Metadata-Version: 2.4
Name: papagan
Version: 0.1.7
Classifier: Programming Language :: Python :: 3
Classifier: Programming Language :: Rust
Classifier: License :: OSI Approved :: MIT License
Classifier: License :: OSI Approved :: Apache Software License
Classifier: Topic :: Text Processing :: Linguistic
Summary: Fast language detection for Python powered by Rust
Author: Suleyman
License: MIT OR Apache-2.0
Requires-Python: >=3.10
Description-Content-Type: text/markdown; charset=UTF-8; variant=GFM
Project-URL: Homepage, https://github.com/suleymanozkeskin/papagan
Project-URL: Repository, https://github.com/suleymanozkeskin/papagan

# papagan

[![PyPI](https://img.shields.io/pypi/v/papagan.svg)](https://pypi.org/project/papagan/)
[![Python versions](https://img.shields.io/pypi/pyversions/papagan.svg)](https://pypi.org/project/papagan/)

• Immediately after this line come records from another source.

Lemma parses_ret {A} (a : A) (Q : A -> Prop) : Q a -> parses 0 Q (mret a : reader E A).
Proof.
  intros Ha c b c' Hc H. injection H as <- <-. exists [], (rest c).
  change (len []) with 0. rewrite advance_0. split_and!; try done. apply reads_back_ret.
Qed.

Lemma parses_fail {A} k (Q : A -> Prop) (e : E) : parses k Q (fail e : reader E A).
Proof. intros c a c' _ [=]. Qed.

Lemma parses_bind {A B} k1 k2 k (P : A -> Prop) (Q : B -> Prop) (r : reader E A) (f : A -> reader E B) :
  parses k1 P r -> (forall a, P a -> parses k2 Q (f a)) -> k <= k1 + k2 -> parses k Q (r ≫= f).
Proof.
  intros Hr Hf Hk c b c' Hc (a & c1 & H1 & H2)%reader_bind_ok.
  destruct (Hr _ _ _ Hc H1) as (s & l & Hs & -> & Hk1 & Ha & Hrb).
  pose proof (rest_advance c s l Hc Hs) as (Hl & Hc1 & _ & _).
  destruct (Hf a Ha _ _ _ Hc1 H2) as (t & l' & Ht & -> & Hk2 & Hb & Hrb2).
  exists (s ++ t), l'. rewrite advance_advance, len_app. split_and!; [|done|lia|done|].
  - by rewrite Hs, <- Hl, Ht, app_assoc.
  - by eapply reads_back_bind.
Qed.

Lemma parses_weaken {A} k k' (P Q : A -> Prop) (r : reader E A) :
  parses k P r -> k' <= k -> (forall a, P a -> Q a) -> parses k' Q r.
Proof.
  intros Hr Hk HPQ c a c' Hc H. destruct (Hr _ _ _ Hc H) as (s & l & ? & ? & ? & ? & ?).
  exists s, l. split_and!; try done; [lia|auto].
Qed.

Fast language detection for Python, powered by Rust (via [PyO3](https://pyo3.rs) + [maturin](https://www.maturin.rs/)).

10 languages bundled, weighted per-word output, fully typed (PEP 561).

## Install

```bash
uv add papagan
# or
pip install papagan
```

Pre-built wheels ship for Linux (x86_64, aarch64), macOS (x86_64, arm64), and Windows (x86_64). Python 3.10+.

## Quick start

```python
from papagan import Detector

detector = Detector()

# Document-level detection
output = detector.detect("Die Katze sitzt auf der Matte")
lang, confidence = output.top()
print(f"{lang}: {confidence:.3f}")
# de: 0.996

# Full distribution
for lang, score in output.distribution():
    print(f"  {lang}: {score:.3f}")
```

### Per-word detail

Useful for mixed-language text or debugging:

```python
detailed = detector.detect_detailed("The cat is black. Die Katze ist schwarz.")

for word in detailed.words:
    top_lang, top_score = max(word.scores, key=lambda x: x[1])
    print(f"  {word.token:<10} [{word.source}]  {top_lang} ({top_score:.2f})")
# the        [dict]   en (0.85)
# cat        [ngram]  en (0.99)
# ...
# katze      [ngram]  de (1.00)

# The aggregate handles mixed input gracefully:
print(detailed.aggregate.distribution())
# [('de', 0.52), ('en', 0.48)]
```

### Batch detection

For multi-document workloads, `detect_batch` fans out across cores via rayon **and releases the GIL** while running — so concurrent Python threads can do other work and scale-out on ThreadPoolExecutor behaves as expected:

```python
docs = ["The cat sat", "Die Katze sitzt", "Le chat est assis", "El gato está sentado"]

results = detector.detect_batch(docs)              # list[Output]
detailed = detector.detect_detailed_batch(docs)    # list[Detailed]

for o in results:
    print(o.top())
```

On a 1000-paragraph batch (Leipzig news, avg 84 words each, 8-core M-series), `detect_batch` is **~3.5× faster** than calling `detect()` in a Python loop — 90 ms → 26 ms. On 1870 short titles it's **~5× faster** (16 ms → 3 ms) since rayon setup amortizes better over dict-hit-heavy tokens.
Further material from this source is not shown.